Possible directions for future research
Future studies could explore the relationship between spirituality and psychological resilience in the face of pandemic-related stress and threats, as well as the role of social support within religious communities. It would be valuable to investigate how religious groups provide emotional and spiritual support during health crises. Additionally, an analysis of historical responses of religious groups to past pandemics could offer insights into the factors that foster readiness for health-promoting behaviors and strengthen public health compliance. Longitudinal and experimental studies are needed that account for gender, age, and education level, as well as integrate self-reported data with objective indicators of health-related behaviors, in order to verify the stability and direction of the observed relationships.
CONCLUSIONS
The study demonstrated that religiosity influences health-related attitudes during a pandemic. Believers were less likely to adhere to preventive guidelines, as they tended to believe their health was in God’s hands, which reduced their perceived responsibility for protective actions. However, high levels of pandemic-related anxiety increased their willingness to comply with public health recommendations. While the majority of believers (73%) reported belief in divine healing, only 25% claimed to have actually experienced such a miracle. Despite these varied experiences, 59% of participants stated that religiosity helped them cope with stress and pandemic-related anxiety. Nevertheless, 23% of believers reported that faith alone was insufficient in overcoming fear. Furthermore, it was shown that women, individuals aged ≥ 40 years, and respondents with secondary education or lower were more likely to use the “turning to religion” strategy, suggesting that the effectiveness of religious coping may depend on the demographic profile of individuals. Non-religious participants were more likely to report reliance on scientific sources when forming their opinions and showed greater readiness to follow preventive recommendations.

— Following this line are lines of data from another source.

(** * ChatWidget: the conversational session state of the ASAS-QS assistant

    A shallow embedding of [components/ChatWidget.tsx] and [types.ts]:
    the persisted-state load, the session initialiser, the send cycle of
    [handleSendMessage] and the speech-recognition callbacks, with the
    properties of the specification proved about them.

    Conventions.
    - A JavaScript string is its sequence of UTF-16 code units ([jsstring]).
    - Code that can throw returns a [Result]; [try_catch] is the
      [try { .. } catch (e) { .. }] statement.
    - The external collaborators (the JSON parser of the platform, the
      generative-AI SDK, the speech recogniser) are parameters or events:
      the component is verified for every behaviour they may have. *)

From Stdlib Require Import String Ascii NArith.
From stdpp Require Import base option list gmap.

Set Warnings "-register-all".
Open Scope N_scope.

(* ===================================================================== *)
(** ** JavaScript strings *)
(* ===================================================================== *)

(** A string is a sequence of UTF-16 code units. *)
Abbreviation jsstring := (list N).

Definition code (a : ascii) : N := N_of_ascii a.

(** The string literal [s] of the source (all the literals are ASCII). *)
Definition js (s : string) : jsstring := code <$> list_ascii_of_string s.

(** JSON text written with apostrophes for its double quotes. *)
Definition json_text (s : string) : jsstring :=
  (λ c, if c =? 39 then 34 else c) <$> js s.

(** [ToBoolean] on a string: the empty string is the only falsy one. *)
Definition truthy (s : jsstring) : bool :=
  match s with [] => false | _ :: _ => true end.

(** [WhiteSpace] and [LineTerminator] code points of ECMAScript, the ones
    [String.prototype.trim] strips. *)
Definition isWhiteSpace (c : N) : bool :=
  (c =? 9) || (c =? 10) || (c =? 11) || (c =? 12) || (c =? 13) || (c =? 32)
  || (c =? 160) || (c =? 5760) || ((8192 <=? c) && (c <=? 8202))
  || (c =? 8232) || (c =? 8233) || (c =? 8239) || (c =? 8287)
  || (c =? 12288) || (c =? 65279).

Fixpoint trimStart (s : jsstring) : jsstring :=
  match s with
  | c :: s' => if isWhiteSpace c then trimStart s' else s
  | [] => []
  end.

Definition trimEnd (s : jsstring) : jsstring := rev (trimStart (rev s)).

(** [s.trim()] *)
Definition trim (s : jsstring) : jsstring := trimEnd (trimStart s).
(** What [Scenario.leaky] answers. *)
Definition account : response value :=
  {| data := VObj [("whmcs_url", VStr "https://billing.example.com");
                   ("whmcs_identifier", VStr "id-123");
                   ("whmcs_secret", VStr "s3cret");
                   ("freeagent_client_id", VStr "1KPjokVRmomFNRVgQgqgEw");
                   ("freeagent_client_secret", VStr "wzFQffiI6AkmY3zf9bHhJA");
                   ("is_connected", VBool true)] |}.

(** The Dashboard as it is mounted. *)
Definition dashboard_mounted : world Dashboard.state :=
  {| view := Dashboard.initial; network := []; console := [] |}.

(** The Settings page of a connected account, with the form filled in. *)
Definition settings_connected : world Settings.state :=
  Scenario.form_filled Scenario.leaky.
End Cases.

(** * Properties of the Dashboard *)

Section DashboardFacts.
Variable BACKEND_URL : string.
Variable server : list request -> request -> promise value.
Variable logs_server : list request -> request -> promise (list SyncLogEntry).
Variable toLocaleString : value -> string.

Local Notation status_request := (Dashboard.status_request BACKEND_URL).
Local Notation logs_request := (Dashboard.logs_request BACKEND_URL).
Local Notation manual_request := (Dashboard.manual_request BACKEND_URL).
Local Notation fetchData :=
  (Dashboard.fetchData BACKEND_URL server logs_server).
Local Notation handleManualSync :=
  (Dashboard.handleManualSync BACKEND_URL server logs_server).
Local Notation click_manual_sync :=
  (Dashboard.click_manual_sync BACKEND_URL server logs_server toLocaleString).
Local Notation render := (Dashboard.render toLocaleString).
Local Notation shown_banner := (Dashboard.shown_banner toLocaleString).
Local Notation manual_sync_enabled :=
  (Dashboard.manual_sync_enabled toLocaleString).

Ltac step :=
  unfold Dashboard.fetchData, Dashboard.handleManualSync,
    Dashboard.setSyncStatus, Dashboard.setRecentLogs, Dashboard.setSyncing,
    Dashboard.setAlert, Dashboard.setLoading,
    exec, bind, ret, throw, try_catch, try_finally, modify, console_error,
    axios, await, prop, promise_all in *;
  cbn [fst snd view network console data
       Dashboard.syncStatus Dashboard.recentLogs Dashboard.syncing
       Dashboard.alert Dashboard.loading] in *.

(** A fetch cycle never throws, issues its two requests, clears [loading]
    and leaves the banner and the [syncing] flag alone. *)
Lemma fetchData_frame (w : world Dashboard.state) :
  exists w',
    fetchData w = (Ok tt, w')
    /\ network w' = (network w ++ [status_request; logs_request])%list
    /\ Dashboard.alert (view w') = Dashboard.alert (view w)
    /\ Dashboard.syncing (view w') = Dashboard.syncing (view w)
    /\ Dashboard.loading (view w') = false.
Proof.
  step.
  destruct (server (network w) _) as [a | e];
    try destruct (logs_server _ _) as [b | e'];
    cbn; eexists; (split; [reflexivity |]); cbn;
    rewrite <- app_assoc; auto.
Qed.

Lemma shown_banner_loaded (s : Dashboard.state) :
  Dashboard.loading s = false -> shown_banner s = Dashboard.alert s.
Proof.
  intros H. unfold Dashboard.shown_banner, Dashboard.render.
  now rewrite H.
Qed.

Lemma enabled_is_loaded (s : Dashboard.state) :
  manual_sync_enabled s = true -> Dashboard.loading s = false.
Proof.
  unfold Dashboard.manual_sync_enabled, Dashboard.render.
  destruct (Dashboard.loading s); [discriminate | reflexivity].
Qed.

Ltac enter :=
  unfold Dashboard.handleManualSync, Dashboard.setSyncing,
    Dashboard.setAlert, exec, bind, ret, throw, try_catch, try_finally,
    modify, console_error, axios, await, prop;
  cbn [fst snd view network console data
       Dashboard.syncStatus Dashboard.recentLogs Dashboard.syncing
       Dashboard.alert Dashboard.loading].

(** The handler when the trigger request resolves with a body that has a
    [result]. *)
Lemma handleManualSync_resolved (w : world Dashboard.state) r :
  server (network w) manual_request = Resolved r ->
  nullish (data r) = false ->
  nullish (opt_prop (data r) "result") = false ->
  exists w',
    handleManualSync w = (Ok tt, w')
    /\ network w'
       = (network w ++ [manual_request; status_request; logs_request])%list
    /\ Dashboard.alert (view w')
       = Some {| alert_type := "success";
                 alert_message :=
                   js_or (opt_prop (opt_prop (data r) "result") "message")
                         (VStr "Sync completed successfully!") |}
    /\ Dashboard.syncing (view w') = false
    /\ Dashboard.loading (view w') = false.
Proof.
  intros Hp Hd Hr. enter. rewrite Hp. cbn. rewrite Hd. cbn.
  rewrite Hr. cbn.
  match goal with
  | |- context [Dashboard.fetchData _ _ _ ?x] =>
      destruct (fetchData_frame x) as (w2 & E & Hn & Ha & _ & Hl)
  end.
  rewrite E. cbn in *. eexists. split; [reflexivity |]. cbn.
  rewrite Hn, <- app_assoc. auto.
Qed.

(** The handler when the trigger request rejects. *)
Lemma handleManualSync_rejected (w : world Dashboard.state) e :
  server (network w) manual_request = Rejected e ->
  exists w',
    handleManualSync w = (Ok tt, w')
    /\ network w' = (network w ++ [manual_request])%list
    /\ Dashboard.alert (view w')
       = Some {| alert_type := "error";
                 alert_message :=
                   js_or (error_detail e)
                         (VStr "Sync failed. Please check your settings and try again.") |}
    /\ Dashboard.syncing (view w') = false
    /\ Dashboard.loading (view w') = Dashboard.loading (view w)
    /\ Dashboard.syncStatus (view w') = Dashboard.syncStatus (view w)
    /\ Dashboard.recentLogs (view w') = Dashboard.recentLogs (view w).
Proof.
  intros Hp. enter. rewrite Hp. cbn. eexists. split; [reflexivity |].
  cbn. auto 10.
Qed.

(** The handler when the trigger request resolves with a body without a
    [result]: reading [result.message] raises a [TypeError], which the
    [catch] clause turns into the generic error banner. *)
Lemma handleManualSync_no_result (w : world Dashboard.state) r :
  server (network w) manual_request = Resolved r ->
  nullish (data r) = true \/ nullish (opt_prop (data r) "result") = true ->
  exists w',
    handleManualSync w = (Ok tt, w')
    /\ network w' = (network w ++ [manual_request])%list
    /\ Dashboard.alert (view w')
       = Some {| alert_type := "error";
                 alert_message :=
                   VStr "Sync failed. Please check your settings and try again." |}.
Proof.
  intros Hp H. enter. rewrite Hp. cbn.
  destruct (nullish (data r)) eqn:Hd; cbn.
  - eexists. split; [reflexivity |]. cbn. auto.
  - destruct H as [H | H]; [discriminate |]. rewrite H. cbn.
    eexists. split; [reflexivity |]. cbn. auto.
Qed.

Lemma opt_prop_string_not_nullish v k X :
  opt_prop v k = VStr X -> nullish v = false.
Proof. destruct v; cbn; intros H; congruence. Qed.

Lemma opt_prop_not_nullish v k :
  nullish (opt_prop v k) = false -> nullish v = false.
Proof. destruct v; cbn; intros H; congruence. Qed.

Lemma truthy_nonempty X : X <> "" -> truthy (VStr X) = true.
Proof.
  intros H. cbn. apply negb_true_iff. now apply String.eqb_neq.
Qed.

(** C4.  In a fetch cycle the status request and the recent-logs request
    are both issued and awaited jointly; when either of them rejects, the
    cycle is logged as failed and neither [syncStatus] nor [recentLogs]
    changes. *)
Theorem fetchData_rejection_keeps_displayed_data (w : world Dashboard.state) :
  is_rejected (server (network w) status_request) = true
  \/ is_rejected
       (logs_server (network w ++ [status_request])%list logs_request) = true ->
  let w' := exec fetchData w in
  network w' = (network w ++ [status_request; logs_request])%list
  /\ Dashboard.syncStatus (view w') = Dashboard.syncStatus (view w)
  /\ Dashboard.recentLogs (view w') = Dashboard.recentLogs (view w)
  /\ exists e, console w' = (console w ++ [("Error fetching data:", e)])%list.
Proof.
  intros H. step.
  destruct (server (network w) _) as [a | e];
    try destruct (logs_server _ _) as [b | e'];
    cbn in *; rewrite <- ?app_assoc; cbn;
    try (destruct H; discriminate);
    repeat split; eauto.
Qed.

(** The other half of a fetch cycle: when both requests resolve, the two
    bodies are what the view shows from then on. *)
Lemma fetchData_resolved (w : world Dashboard.state) st lg :
  server (network w) status_request = Resolved st ->
  logs_server (network w ++ [status_request])%list logs_request
    = Resolved lg ->
  Dashboard.syncStatus (view (exec fetchData w)) = data st
  /\ Dashboard.recentLogs (view (exec fetchData w)) = data lg.
Proof.
  intros Hs Hl. step. rewrite Hs, Hl. cbn. auto.
Qed.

In the non-religious group, lower anxiety levels were associated with proactive health behaviors (e.g., vaccination), whereas higher anxiety levels corresponded to more reactive strategies, such as strict adherence to isolation measures without active engagement in public discourse.
As a result, religiosity may both support stress coping and undermine motivation to follow health guidelines, with anxiety levels and sociodemographic variables playing a key role in this dynamic.